# Joins all the data that was processed separatedly 

## Libraries and Data

In [None]:
import pandas as pd
import matplotlib.pyplot as plt
plt.style.use('ggplot')

from sklearn.feature_selection import chi2

from sklearn.ensemble import RandomForestClassifier
from sklearn.feature_selection import RFE

In [None]:
%%time
# Concatenate the training set
df = pd.concat([
               pd.read_pickle('../input/microft-malware-categorical-data/dfO_train_processed.pickle'),
               pd.read_pickle('../input/microft-malware-numerical-data/dfn_train_processed.pickle'),
               pd.read_csv('../input/microsoft-malware-prediction/train.csv', usecols=['HasDetections'], dtype='uint8')['HasDetections']
               ],
               axis=1
              ).dropna()

# Separate y and X
y = df['HasDetections']
df.drop('HasDetections', axis=1, inplace=True, errors='ignore')
df = df.astype('uint8')

# Feature selection

In [None]:
assert df.shape[0] ==  y.shape[0]

In [None]:
%%time
# Create the RFE object and rank each pixel
#clf = RandomForestClassifier(n_estimators=10, n_jobs=-1)
#rfe = RFE(estimator=clf, n_features_to_select=10, step=1)
#rfe.fit(df, y)

In [None]:
#df = df.iloc[:, rfe.get_support()]

In [None]:
# Feature Selection
# This is the result of the feature selection
columns = ['AppVersion_1807', 'AvSigVersion_1.273', 'SmartScreen_RA',
       'SmartScreen_ens', 'Census_OSInstallTypeName_UUPUpgrade',
       'Census_InternalBatteryNumberOfCharges', 'Wdft_IsGamer',
       'AVProductsInstalled_1', 'AVProductsInstalled_>2',
       'Census_TotalPhysicalRAM_2GB']

df = df[columns]

# Train the set

In [None]:
# from sklearn.model_selection import cross_val_score
# scores = cross_val_score(RandomForestClassifier(n_estimators=100, n_jobs=-1),
#                          df,
#                          y, 
#                          cv=4, 
#                          scoring='f1_macro')

In [None]:
# scores.mean()

In [None]:
%%time
# Fit the model
clf = RandomForestClassifier(n_estimators=100, n_jobs=-1).fit(df, y)
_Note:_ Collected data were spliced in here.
(** What [login] leaves: the address carries the fixed parameters and the
    fresh [state], and that [state] is what is stored. *)
Lemma login_run (email : Prim) (w w' : World Ext) (nav : Navigation) :
  keeps_entry (prepareScopedBundleKey G) "oauthState" →
  keeps_entry (preparePkce G) "oauthState" →
  login E G email w = (Normal nav, w') →
  ∃ st jwk challenge,
    Storage_get "oauthState" (heap w' module_storage) = PStr st ∧
    this w' = this w ∧ net w' = net w ∧
    endpoint nav = authorization_endpoint G ∧
    params nav =
      ([("client_id", PStr (client_id (AUTH_CONFIG E)));
        ("code_challenge", challenge);
        ("code_challenge_method", PStr "S256");
        ("response_type", PStr "code");
        ("scope", PStr ("profile " ++ key_scope G));
        ("state", PStr st);
        ("keys_jwk", jwk)] ++
       (if truthy email then [("email", email)] else []))%list.
Proof.
  intros Hkey Hpkce. login_paths.
  destruct (getRandomValues G 16 (ext w)) as [random x] eqn:Hrandom. simpl.
  set (h1 := heap_upd (heap w) module_storage _).
  pose proof (Hkey (h1 (this_storage (this w)))) as Hk1.
  destruct (prepareScopedBundleKey G (h1 (this_storage (this w))))
    as [[jwk | e] s1]; simpl in *; [| done].
  set (h2 := heap_upd h1 (this_storage (this w)) s1).
  pose proof (Hpkce (h2 (this_storage (this w)))) as Hk2.
  destruct (preparePkce G (h2 (this_storage (this w))))
    as [[challenge | e] s2]; simpl in *; [| done].
  intros [= <- <-]. simpl.
  exists (arrayToB64 G random), jwk, challenge.
  split.
  - assert (engine (heap_upd h2 (this_storage (this w)) s2 module_storage)
            !! "oauthState" = Some (arrayToB64 G random)) as Hstored.
    { unfold heap_upd at 1.
      destruct (Nat.eqb_spec (this_storage (this w)) module_storage) as [Heq | Hne].
      - rewrite Hk2. subst h2. rewrite heap_upd_same, Hk1.
        subst h1. rewrite Heq, heap_upd_same. simpl. apply lookup_insert_eq.
      - subst h2. rewrite heap_upd_other by done.
        subst h1. rewrite heap_upd_same. simpl. apply lookup_insert_eq. }
    unfold Storage_get. by rewrite Hstored.
  - repeat split; try done. by destruct (truthy email).
Qed.

(** X2: the address that [login] assigns carries an [email] parameter exactly
    when the text typed into the signup dialog has the shape of an address,
    and then it is that text: [submitEmail] turns any other text into [null],
    which [login] leaves out. *)
Theorem login_carries_emailish_text (source text : string) (email : Prim)
    (w w' : World Ext) (nav : Navigation) :
  EmitLogin email ∈ submitEmail source text →
  login E G email w = (Normal nav, w') →
  param nav "email" = if emailish text then Some (PStr text) else None.
Proof.
  intros Hemit Hlogin.
  assert (email = if emailish text then PStr text else PNull) as ->.
  { unfold submitEmail in Hemit. rewrite !elem_of_cons in Hemit.
    destruct Hemit as [? | [? | [[= ->] | Hnil]]]; try done.
    by apply elem_of_nil in Hnil. }
  revert Hlogin. login_paths.
  destruct (getRandomValues G 16 (ext w)) as [random x]. simpl.
  destruct (prepareScopedBundleKey G _) as [[jwk | e] s1]; simpl; [| done].
  destruct (preparePkce G _) as [[challenge | e] s2]; simpl; [| done].
  intros [= <- <-]. unfold param. simpl.
  destruct (emailish text) eqn:Hshape; [| done].
  assert (truthy (PStr text) = true) as ->; [| done].
  apply emailish_iff in Hshape as (a & b & -> & Ha & _). simpl. by destruct a.
Qed.

(** The token request is the first thing a [finishLogin] sends once the state
    check has passed. *)
Lemma finishLogin_sends_token_request (code state : Prim) (w : World Ext) :
  state = Storage_get "oauthState" (heap w module_storage) →
  ∃ rest,
    net (finishLogin E code state w).2 =
    (net w ++
     NetFetch
       (Post (token_endpoint (AUTH_CONFIG E))
          [("code", code);
           ("client_id", PStr (client_id (AUTH_CONFIG E)));
           ("code_verifier",
            Storage_get "pkceVerifier"
              (Storage_remove "oauthState" (local_store w)))]) :: rest)%list.
Proof.
  intros ->. finishLogin_paths.
  unfold strict_eq. rewrite bool_decide_eq_true_2 by done. simpl.
  assert (Storage_get "pkceVerifier"
            (heap_upd (heap w) module_storage
               (Storage_remove "oauthState" (heap w module_storage))
               (this_storage (this w))) =
          Storage_get "pkceVerifier" (Storage_remove "oauthState" (local_store w)))
    as ->.
  { unfold heap_upd, local_store.
    destruct (Nat.eqb_spec module_storage (this_storage (this w))) as [<- |];
      [done |].
    unfold Storage_get. simpl. by rewrite lookup_delete_ne. }
  outcomes; eexists; rewrite <- ?app_assoc; simpl; reflexivity.
Qed.

(** X3: the [state] that [login] puts into the address is the one it stored,
    so the [finishLogin] that follows with it passes the state check: it goes
    on to send the token request (given that the key preparation of [login]
    does not write [oauthState]). *)
Theorem login_state_passes_finishLogin (email code : Prim) (w w' : World Ext)
    (nav : Navigation) :
  keeps_entry (prepareScopedBundleKey G) "oauthState" →
  keeps_entry (preparePkce G) "oauthState" →
  login E G email w = (Normal nav, w') →
  ∃ st rest,
    param nav "state" = Some (PStr st) ∧
    Storage_get "oauthState" (heap w' module_storage) = PStr st ∧
    net (finishLogin E code (PStr st) w').2 =
    (net w' ++
     NetFetch
       (Post (token_endpoint (AUTH_CONFIG E))
          [("code", code);
           ("client_id", PStr (client_id (AUTH_CONFIG E)));
           ("code_verifier",
            Storage_get "pkceVerifier"
              (Storage_remove "oauthState" (local_store w')))]) :: rest)%list.
Proof.
  intros Hkey Hpkce Hlogin.
  destruct (login_run email w w' nav Hkey Hpkce Hlogin)
    as (st & jwk & challenge & Hstored & _ & _ & _ & Hparams).
  destruct (finishLogin_sends_token_request code (PStr st) w' (eq_sym Hstored))
    as [rest Hnet].
  exists st, rest. split; [| done].
  unfold param. by rewrite Hparams.
Qed.

(** X4: a [finishLogin] that throws, at the state check or at any step of the
    exchange, has not written the session: [this.data] is what it was. *)
Theorem finishLogin_throw_keeps_session (code state : Prim) (w : World Ext)
    (e : JsError) :
  (finishLogin E code state w).1 = Throw e →
  this (finishLogin E code state w).2 = this w.
Proof.
  finishLogin_paths. outcomes; done.
Qed.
# Fill test set missing data

In [None]:
df_test = pd.concat([pd.read_pickle('../input/microft-malware-categorical-data/dfO_test_processed.pickle'),
               pd.read_pickle('../input/microft-malware-numerical-data/dfn_test_processed.pickle')],
               axis=1)[df.columns]

# Download the Machine Identifiers
mi_test = pd.read_csv('../input/microsoft-malware-prediction/test.csv', usecols=['MachineIdentifier'])['MachineIdentifier']

# Download the sample to compare it
submission_example = pd.read_csv('../input/microsoft-malware-prediction/sample_submission.csv')

In [None]:
# There is missing data in the data set
df_test.isna().sum()[df_test.isna().sum() > 0].sort_values().plot.barh()
plt.show()

In [None]:
# Fill Wdfr_IsGamer
df_test['Wdft_IsGamer'].value_counts().plot.barh()
plt.show()

# Fiils with 0
df_test['Wdft_IsGamer'].fillna(0, inplace=True)

In [None]:
# Fill Wdfr_IsGamer
df_test['Census_InternalBatteryNumberOfCharges'].value_counts().hist(bins=100)
plt.show()

# Fill with mean 
df_test['Census_InternalBatteryNumberOfCharges'].fillna(df_test['Census_InternalBatteryNumberOfCharges'].mean(),
                                                       inplace=True)

# Make Prediction

In [None]:
pred = clf.predict(df_test)

# Create Submission

In [None]:
# Load the machine identifiers
sub = pd.DataFrame()
sub['MachineIdentifier'] = mi_test
sub['HasDetections'] = pred

In [None]:
# Check if the shape is the same
submission_example.shape, sub.shape

In [None]:
assert all(sub.iloc[:, 0] == submission_example.iloc[:, 0])

In [None]:
sub.to_csv('submission.csv', index=False)